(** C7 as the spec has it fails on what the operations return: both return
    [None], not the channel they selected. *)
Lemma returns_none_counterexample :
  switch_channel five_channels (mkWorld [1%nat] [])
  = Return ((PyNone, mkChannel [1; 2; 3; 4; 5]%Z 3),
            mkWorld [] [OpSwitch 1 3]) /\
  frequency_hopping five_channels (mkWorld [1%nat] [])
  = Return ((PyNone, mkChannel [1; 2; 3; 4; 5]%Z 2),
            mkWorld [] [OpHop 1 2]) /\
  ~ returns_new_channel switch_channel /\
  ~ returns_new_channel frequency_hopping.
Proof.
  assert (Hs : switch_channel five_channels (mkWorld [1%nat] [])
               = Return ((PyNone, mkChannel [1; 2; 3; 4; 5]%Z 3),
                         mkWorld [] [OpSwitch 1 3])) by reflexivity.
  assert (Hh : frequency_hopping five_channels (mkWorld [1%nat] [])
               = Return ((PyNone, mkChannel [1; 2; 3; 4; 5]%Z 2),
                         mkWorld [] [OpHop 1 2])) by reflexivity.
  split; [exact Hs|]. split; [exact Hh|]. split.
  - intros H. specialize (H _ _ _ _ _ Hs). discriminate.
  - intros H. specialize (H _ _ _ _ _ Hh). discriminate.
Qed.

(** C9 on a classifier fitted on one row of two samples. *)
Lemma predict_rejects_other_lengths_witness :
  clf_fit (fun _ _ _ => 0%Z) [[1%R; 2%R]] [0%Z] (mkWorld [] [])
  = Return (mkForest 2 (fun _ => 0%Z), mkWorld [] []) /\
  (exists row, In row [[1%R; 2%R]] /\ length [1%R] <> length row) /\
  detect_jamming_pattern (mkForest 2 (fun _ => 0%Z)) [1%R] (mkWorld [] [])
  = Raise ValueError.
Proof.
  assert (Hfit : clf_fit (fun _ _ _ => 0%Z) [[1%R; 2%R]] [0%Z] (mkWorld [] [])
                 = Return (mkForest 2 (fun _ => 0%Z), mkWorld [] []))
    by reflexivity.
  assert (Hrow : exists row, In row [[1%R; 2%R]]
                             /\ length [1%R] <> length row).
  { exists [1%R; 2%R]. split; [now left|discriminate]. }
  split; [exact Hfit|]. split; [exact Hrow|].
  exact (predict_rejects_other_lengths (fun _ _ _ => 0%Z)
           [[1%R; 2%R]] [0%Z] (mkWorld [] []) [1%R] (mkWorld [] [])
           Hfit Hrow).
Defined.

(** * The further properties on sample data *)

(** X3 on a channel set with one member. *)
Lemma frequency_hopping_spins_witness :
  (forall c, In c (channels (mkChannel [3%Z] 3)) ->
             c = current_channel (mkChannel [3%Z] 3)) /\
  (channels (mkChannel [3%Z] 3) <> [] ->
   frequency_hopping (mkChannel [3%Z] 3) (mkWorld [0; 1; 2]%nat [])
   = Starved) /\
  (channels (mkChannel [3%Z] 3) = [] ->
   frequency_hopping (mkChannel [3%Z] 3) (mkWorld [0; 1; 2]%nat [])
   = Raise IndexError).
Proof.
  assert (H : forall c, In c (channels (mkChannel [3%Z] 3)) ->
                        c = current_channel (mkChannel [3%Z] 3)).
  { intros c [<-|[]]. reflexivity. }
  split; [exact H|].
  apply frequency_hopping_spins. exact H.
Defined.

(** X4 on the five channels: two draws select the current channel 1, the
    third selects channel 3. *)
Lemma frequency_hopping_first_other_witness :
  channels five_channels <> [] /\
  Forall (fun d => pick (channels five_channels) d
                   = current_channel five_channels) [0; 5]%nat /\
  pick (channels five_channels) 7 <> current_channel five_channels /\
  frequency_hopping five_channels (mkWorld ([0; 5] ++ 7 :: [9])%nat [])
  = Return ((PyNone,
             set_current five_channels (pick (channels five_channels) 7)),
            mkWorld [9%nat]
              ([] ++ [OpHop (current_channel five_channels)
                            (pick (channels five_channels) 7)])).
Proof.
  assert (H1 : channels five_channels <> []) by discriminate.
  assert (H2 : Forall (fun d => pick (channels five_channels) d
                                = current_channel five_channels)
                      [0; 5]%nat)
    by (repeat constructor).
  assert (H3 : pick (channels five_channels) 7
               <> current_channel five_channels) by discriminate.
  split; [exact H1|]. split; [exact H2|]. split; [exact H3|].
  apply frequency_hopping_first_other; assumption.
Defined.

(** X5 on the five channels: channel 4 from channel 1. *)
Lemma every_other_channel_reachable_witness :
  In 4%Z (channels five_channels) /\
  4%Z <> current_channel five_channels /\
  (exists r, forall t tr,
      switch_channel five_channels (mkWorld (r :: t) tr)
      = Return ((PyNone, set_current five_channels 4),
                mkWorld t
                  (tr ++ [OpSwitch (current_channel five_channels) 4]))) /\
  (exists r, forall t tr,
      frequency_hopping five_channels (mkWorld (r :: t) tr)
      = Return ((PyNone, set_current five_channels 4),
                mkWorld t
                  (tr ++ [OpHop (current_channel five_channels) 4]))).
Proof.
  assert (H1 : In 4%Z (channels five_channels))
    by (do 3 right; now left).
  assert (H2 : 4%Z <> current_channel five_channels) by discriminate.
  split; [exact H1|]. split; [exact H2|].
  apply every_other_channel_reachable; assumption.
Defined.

_ _ _

So that nothing is lost, return the listing exactly and completely.

Solution to this problem:
(** C7 as the spec has it fails on what the operations return: both return
    [None], not the channel they selected. *)
Lemma returns_none_counterexample :
  switch_channel five_channels (mkWorld [1%nat] [])
  = Return ((PyNone, mkChannel [1; 2; 3; 4; 5]%Z 3),
            mkWorld [] [OpSwitch 1 3]) /\
  frequency_hopping five_channels (mkWorld [1%nat] [])
  = Return ((PyNone, mkChannel [1; 2; 3; 4; 5]%Z 2),
            mkWorld [] [OpHop 1 2]) /\
  ~ returns_new_channel switch_channel /\
  ~ returns_new_channel frequency_hopping.
Proof.
  assert (Hs : switch_channel five_channels (mkWorld [1%nat] [])
               = Return ((PyNone, mkChannel [1; 2; 3; 4; 5]%Z 3),
                         mkWorld [] [OpSwitch 1 3])) by reflexivity.
  assert (Hh : frequency_hopping five_channels (mkWorld [1%nat] [])
               = Return ((PyNone, mkChannel [1; 2; 3; 4; 5]%Z 2),
                         mkWorld [] [OpHop 1 2])) by reflexivity.
  split; [exact Hs|]. split; [exact Hh|]. split.
  - intros H. specialize (H _ _ _ _ _ Hs). discriminate.
  - intros H. specialize (H _ _ _ _ _ Hh). discriminate.
Qed.

(** C9 on a classifier fitted on one row of two samples. *)
Lemma predict_rejects_other_lengths_witness :
  clf_fit (fun _ _ _ => 0%Z) [[1%R; 2%R]] [0%Z] (mkWorld [] [])
  = Return (mkForest 2 (fun _ => 0%Z), mkWorld [] []) /\
  (exists row, In row [[1%R; 2%R]] /\ length [1%R] <> length row) /\
  detect_jamming_pattern (mkForest 2 (fun _ => 0%Z)) [1%R] (mkWorld [] [])
  = Raise ValueError.
Proof.
  assert (Hfit : clf_fit (fun _ _ _ => 0%Z) [[1%R; 2%R]] [0%Z] (mkWorld [] [])
                 = Return (mkForest 2 (fun _ => 0%Z), mkWorld [] []))
    by reflexivity.
  assert (Hrow : exists row, In row [[1%R; 2%R]]
                             /\ length [1%R] <> length row).
  { exists [1%R; 2%R]. split; [now left|discriminate]. }
  split; [exact Hfit|]. split; [exact Hrow|].
  exact (predict_rejects_other_lengths (fun _ _ _ => 0%Z)
           [[1%R; 2%R]] [0%Z] (mkWorld [] []) [1%R] (mkWorld [] [])
           Hfit Hrow).
Defined.

(** * The further properties on sample data *)

(** X3 on a channel set with one member. *)
Lemma frequency_hopping_spins_witness :
  (forall c, In c (channels (mkChannel [3%Z] 3)) ->
             c = current_channel (mkChannel [3%Z] 3)) /\
  (channels (mkChannel [3%Z] 3) <> [] ->
   frequency_hopping (mkChannel [3%Z] 3) (mkWorld [0; 1; 2]%nat [])
   = Starved) /\
  (channels (mkChannel [3%Z] 3) = [] ->
   frequency_hopping (mkChannel [3%Z] 3) (mkWorld [0; 1; 2]%nat [])
   = Raise IndexError).
Proof.
  assert (H : forall c, In c (channels (mkChannel [3%Z] 3)) ->
                        c = current_channel (mkChannel [3%Z] 3)).
  { intros c [<-|[]]. reflexivity. }
  split; [exact H|].
  apply frequency_hopping_spins. exact H.
Defined.

(** X4 on the five channels: two draws select the current channel 1, the
    third selects channel 3. *)
Lemma frequency_hopping_first_other_witness :
  channels five_channels <> [] /\
  Forall (fun d => pick (channels five_channels) d
                   = current_channel five_channels) [0; 5]%nat /\
  pick (channels five_channels) 7 <> current_channel five_channels /\
  frequency_hopping five_channels (mkWorld ([0; 5] ++ 7 :: [9])%nat [])
  = Return ((PyNone,
             set_current five_channels (pick (channels five_channels) 7)),
            mkWorld [9%nat]
              ([] ++ [OpHop (current_channel five_channels)
                            (pick (channels five_channels) 7)])).
Proof.
  assert (H1 : channels five_channels <> []) by discriminate.
  assert (H2 : Forall (fun d => pick (channels five_channels) d
                                = current_channel five_channels)
                      [0; 5]%nat)
    by (repeat constructor).
  assert (H3 : pick (channels five_channels) 7
               <> current_channel five_channels) by discriminate.
  split; [exact H1|]. split; [exact H2|]. split; [exact H3|].
  apply frequency_hopping_first_other; assumption.
Defined.

(** X5 on the five channels: channel 4 from channel 1. *)
Lemma every_other_channel_reachable_witness :
  In 4%Z (channels five_channels) /\
  4%Z <> current_channel five_channels /\
  (exists r, forall t tr,
      switch_channel five_channels (mkWorld (r :: t) tr)
      = Return ((PyNone, set_current five_channels 4),
                mkWorld t
                  (tr ++ [OpSwitch (current_channel five_channels) 4]))) /\
  (exists r, forall t tr,
      frequency_hopping five_channels (mkWorld (r :: t) tr)
      = Return ((PyNone, set_current five_channels 4),
                mkWorld t
                  (tr ++ [OpHop (current_channel five_channels) 4]))).
Proof.
  assert (H1 : In 4%Z (channels five_channels))
    by (do 3 right; now left).
  assert (H2 : 4%Z <> current_channel five_channels) by discriminate.
  split; [exact H1|]. split; [exact H2|].
  apply every_other_channel_reachable; assumption.
Defined.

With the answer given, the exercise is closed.